(What you are asked to do) Could you restate the data word for word?

▼▼▼

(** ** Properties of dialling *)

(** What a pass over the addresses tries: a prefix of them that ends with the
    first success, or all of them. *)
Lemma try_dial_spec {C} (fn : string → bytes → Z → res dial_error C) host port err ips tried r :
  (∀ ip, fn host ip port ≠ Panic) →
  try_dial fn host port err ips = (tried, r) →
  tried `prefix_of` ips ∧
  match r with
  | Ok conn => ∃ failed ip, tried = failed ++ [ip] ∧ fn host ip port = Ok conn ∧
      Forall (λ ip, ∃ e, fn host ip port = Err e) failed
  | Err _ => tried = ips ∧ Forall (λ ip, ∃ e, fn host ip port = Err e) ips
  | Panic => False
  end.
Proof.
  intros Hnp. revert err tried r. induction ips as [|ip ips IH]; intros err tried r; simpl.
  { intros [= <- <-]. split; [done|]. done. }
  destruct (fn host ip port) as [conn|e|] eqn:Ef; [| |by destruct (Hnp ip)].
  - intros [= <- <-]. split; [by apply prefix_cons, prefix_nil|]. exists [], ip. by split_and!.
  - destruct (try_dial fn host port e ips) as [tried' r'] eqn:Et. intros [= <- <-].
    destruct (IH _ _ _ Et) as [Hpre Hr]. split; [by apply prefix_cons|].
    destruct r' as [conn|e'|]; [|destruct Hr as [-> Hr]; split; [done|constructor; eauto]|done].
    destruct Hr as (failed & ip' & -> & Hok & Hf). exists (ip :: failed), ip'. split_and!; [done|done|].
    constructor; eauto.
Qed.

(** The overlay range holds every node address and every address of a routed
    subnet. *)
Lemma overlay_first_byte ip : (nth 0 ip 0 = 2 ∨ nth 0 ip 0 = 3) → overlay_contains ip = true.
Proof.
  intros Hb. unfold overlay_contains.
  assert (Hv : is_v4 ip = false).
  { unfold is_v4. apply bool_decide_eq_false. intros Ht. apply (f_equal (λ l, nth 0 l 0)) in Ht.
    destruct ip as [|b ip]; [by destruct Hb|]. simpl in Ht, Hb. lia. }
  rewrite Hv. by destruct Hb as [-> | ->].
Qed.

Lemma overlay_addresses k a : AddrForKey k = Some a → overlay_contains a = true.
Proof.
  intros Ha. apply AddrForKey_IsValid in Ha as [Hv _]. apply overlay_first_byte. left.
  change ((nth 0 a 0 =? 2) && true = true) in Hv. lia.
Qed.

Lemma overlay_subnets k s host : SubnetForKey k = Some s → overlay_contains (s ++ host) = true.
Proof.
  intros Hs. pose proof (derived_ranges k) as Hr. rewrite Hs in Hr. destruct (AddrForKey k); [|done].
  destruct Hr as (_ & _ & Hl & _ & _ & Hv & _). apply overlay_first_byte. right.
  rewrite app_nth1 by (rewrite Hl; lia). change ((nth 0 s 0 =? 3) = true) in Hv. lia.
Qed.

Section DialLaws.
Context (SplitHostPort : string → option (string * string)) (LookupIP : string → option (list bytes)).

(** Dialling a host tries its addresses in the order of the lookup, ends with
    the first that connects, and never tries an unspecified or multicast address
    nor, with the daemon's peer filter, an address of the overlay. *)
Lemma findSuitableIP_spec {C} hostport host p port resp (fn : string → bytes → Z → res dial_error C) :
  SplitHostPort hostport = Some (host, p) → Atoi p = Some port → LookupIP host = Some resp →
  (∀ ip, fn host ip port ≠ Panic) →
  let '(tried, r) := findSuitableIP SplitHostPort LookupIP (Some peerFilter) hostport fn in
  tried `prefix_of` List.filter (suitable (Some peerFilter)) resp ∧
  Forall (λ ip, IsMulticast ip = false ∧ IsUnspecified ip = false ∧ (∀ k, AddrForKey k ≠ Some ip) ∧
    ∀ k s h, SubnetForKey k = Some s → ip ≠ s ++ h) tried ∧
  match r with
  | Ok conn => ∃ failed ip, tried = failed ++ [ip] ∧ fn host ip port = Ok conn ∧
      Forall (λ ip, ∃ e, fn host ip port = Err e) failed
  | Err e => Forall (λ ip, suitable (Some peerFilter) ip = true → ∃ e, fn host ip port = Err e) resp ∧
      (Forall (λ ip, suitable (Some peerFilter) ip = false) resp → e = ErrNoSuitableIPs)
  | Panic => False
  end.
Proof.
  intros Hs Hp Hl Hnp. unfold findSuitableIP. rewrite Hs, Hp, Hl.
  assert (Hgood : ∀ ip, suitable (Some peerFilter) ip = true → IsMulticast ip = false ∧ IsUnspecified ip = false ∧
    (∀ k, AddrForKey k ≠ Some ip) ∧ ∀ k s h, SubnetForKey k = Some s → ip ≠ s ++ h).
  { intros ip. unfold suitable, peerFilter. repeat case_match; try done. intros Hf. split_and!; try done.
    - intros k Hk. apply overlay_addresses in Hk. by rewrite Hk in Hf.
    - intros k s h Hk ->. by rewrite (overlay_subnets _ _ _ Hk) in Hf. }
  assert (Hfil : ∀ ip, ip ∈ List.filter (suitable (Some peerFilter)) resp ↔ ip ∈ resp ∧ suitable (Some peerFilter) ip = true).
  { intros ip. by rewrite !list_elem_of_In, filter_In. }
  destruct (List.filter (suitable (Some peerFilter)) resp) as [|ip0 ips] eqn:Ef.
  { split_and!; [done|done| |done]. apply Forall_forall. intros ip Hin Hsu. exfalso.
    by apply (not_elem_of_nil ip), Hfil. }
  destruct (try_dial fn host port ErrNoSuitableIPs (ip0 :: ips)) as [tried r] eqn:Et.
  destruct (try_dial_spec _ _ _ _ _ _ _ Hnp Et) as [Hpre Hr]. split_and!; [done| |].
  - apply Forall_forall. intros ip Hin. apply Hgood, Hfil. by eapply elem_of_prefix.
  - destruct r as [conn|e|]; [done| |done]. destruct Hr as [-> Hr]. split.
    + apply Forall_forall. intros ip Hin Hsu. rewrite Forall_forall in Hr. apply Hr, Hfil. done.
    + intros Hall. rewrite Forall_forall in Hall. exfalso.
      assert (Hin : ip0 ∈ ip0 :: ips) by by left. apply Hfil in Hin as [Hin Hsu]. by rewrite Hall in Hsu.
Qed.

▲▲▲

(Written response)
(** ** Properties of dialling *)

(** What a pass over the addresses tries: a prefix of them that ends with the
    first success, or all of them. *)
Lemma try_dial_spec {C} (fn : string → bytes → Z → res dial_error C) host port err ips tried r :
  (∀ ip, fn host ip port ≠ Panic) →
  try_dial fn host port err ips = (tried, r) →
  tried `prefix_of` ips ∧
  match r with
  | Ok conn => ∃ failed ip, tried = failed ++ [ip] ∧ fn host ip port = Ok conn ∧
      Forall (λ ip, ∃ e, fn host ip port = Err e) failed
  | Err _ => tried = ips ∧ Forall (λ ip, ∃ e, fn host ip port = Err e) ips
  | Panic => False
  end.
Proof.
  intros Hnp. revert err tried r. induction ips as [|ip ips IH]; intros err tried r; simpl.
  { intros [= <- <-]. split; [done|]. done. }
  destruct (fn host ip port) as [conn|e|] eqn:Ef; [| |by destruct (Hnp ip)].
  - intros [= <- <-]. split; [by apply prefix_cons, prefix_nil|]. exists [], ip. by split_and!.
  - destruct (try_dial fn host port e ips) as [tried' r'] eqn:Et. intros [= <- <-].
    destruct (IH _ _ _ Et) as [Hpre Hr]. split; [by apply prefix_cons|].
    destruct r' as [conn|e'|]; [|destruct Hr as [-> Hr]; split; [done|constructor; eauto]|done].
    destruct Hr as (failed & ip' & -> & Hok & Hf). exists (ip :: failed), ip'. split_and!; [done|done|].
    constructor; eauto.
Qed.

(** The overlay range holds every node address and every address of a routed
    subnet. *)
Lemma overlay_first_byte ip : (nth 0 ip 0 = 2 ∨ nth 0 ip 0 = 3) → overlay_contains ip = true.
Proof.
  intros Hb. unfold overlay_contains.
  assert (Hv : is_v4 ip = false).
  { unfold is_v4. apply bool_decide_eq_false. intros Ht. apply (f_equal (λ l, nth 0 l 0)) in Ht.
    destruct ip as [|b ip]; [by destruct Hb|]. simpl in Ht, Hb. lia. }
  rewrite Hv. by destruct Hb as [-> | ->].
Qed.

Lemma overlay_addresses k a : AddrForKey k = Some a → overlay_contains a = true.
Proof.
  intros Ha. apply AddrForKey_IsValid in Ha as [Hv _]. apply overlay_first_byte. left.
  change ((nth 0 a 0 =? 2) && true = true) in Hv. lia.
Qed.

Lemma overlay_subnets k s host : SubnetForKey k = Some s → overlay_contains (s ++ host) = true.
Proof.
  intros Hs. pose proof (derived_ranges k) as Hr. rewrite Hs in Hr. destruct (AddrForKey k); [|done].
  destruct Hr as (_ & _ & Hl & _ & _ & Hv & _). apply overlay_first_byte. right.
  rewrite app_nth1 by (rewrite Hl; lia). change ((nth 0 s 0 =? 3) = true) in Hv. lia.
Qed.

Section DialLaws.
Context (SplitHostPort : string → option (string * string)) (LookupIP : string → option (list bytes)).

(** Dialling a host tries its addresses in the order of the lookup, ends with
    the first that connects, and never tries an unspecified or multicast address
    nor, with the daemon's peer filter, an address of the overlay. *)
Lemma findSuitableIP_spec {C} hostport host p port resp (fn : string → bytes → Z → res dial_error C) :
  SplitHostPort hostport = Some (host, p) → Atoi p = Some port → LookupIP host = Some resp →
  (∀ ip, fn host ip port ≠ Panic) →
  let '(tried, r) := findSuitableIP SplitHostPort LookupIP (Some peerFilter) hostport fn in
  tried `prefix_of` List.filter (suitable (Some peerFilter)) resp ∧
  Forall (λ ip, IsMulticast ip = false ∧ IsUnspecified ip = false ∧ (∀ k, AddrForKey k ≠ Some ip) ∧
    ∀ k s h, SubnetForKey k = Some s → ip ≠ s ++ h) tried ∧
  match r with
  | Ok conn => ∃ failed ip, tried = failed ++ [ip] ∧ fn host ip port = Ok conn ∧
      Forall (λ ip, ∃ e, fn host ip port = Err e) failed
  | Err e => Forall (λ ip, suitable (Some peerFilter) ip = true → ∃ e, fn host ip port = Err e) resp ∧
      (Forall (λ ip, suitable (Some peerFilter) ip = false) resp → e = ErrNoSuitableIPs)
  | Panic => False
  end.
Proof.
  intros Hs Hp Hl Hnp. unfold findSuitableIP. rewrite Hs, Hp, Hl.
  assert (Hgood : ∀ ip, suitable (Some peerFilter) ip = true → IsMulticast ip = false ∧ IsUnspecified ip = false ∧
    (∀ k, AddrForKey k ≠ Some ip) ∧ ∀ k s h, SubnetForKey k = Some s → ip ≠ s ++ h).
  { intros ip. unfold suitable, peerFilter. repeat case_match; try done. intros Hf. split_and!; try done.
    - intros k Hk. apply overlay_addresses in Hk. by rewrite Hk in Hf.
    - intros k s h Hk ->. by rewrite (overlay_subnets _ _ _ Hk) in Hf. }
  assert (Hfil : ∀ ip, ip ∈ List.filter (suitable (Some peerFilter)) resp ↔ ip ∈ resp ∧ suitable (Some peerFilter) ip = true).
  { intros ip. by rewrite !list_elem_of_In, filter_In. }
  destruct (List.filter (suitable (Some peerFilter)) resp) as [|ip0 ips] eqn:Ef.
  { split_and!; [done|done| |done]. apply Forall_forall. intros ip Hin Hsu. exfalso.
    by apply (not_elem_of_nil ip), Hfil. }
  destruct (try_dial fn host port ErrNoSuitableIPs (ip0 :: ips)) as [tried r] eqn:Et.
  destruct (try_dial_spec _ _ _ _ _ _ _ Hnp Et) as [Hpre Hr]. split_and!; [done| |].
  - apply Forall_forall. intros ip Hin. apply Hgood, Hfil. by eapply elem_of_prefix.
  - destruct r as [conn|e|]; [done| |done]. destruct Hr as [-> Hr]. split.
    + apply Forall_forall. intros ip Hin Hsu. rewrite Forall_forall in Hr. apply Hr, Hfil. done.
    + intros Hall. rewrite Forall_forall in Hall. exfalso.
      assert (Hin : ip0 ∈ ip0 :: ips) by by left. apply Hfil in Hin as [Hin Hsu]. by rewrite Hall in Hsu.
Qed.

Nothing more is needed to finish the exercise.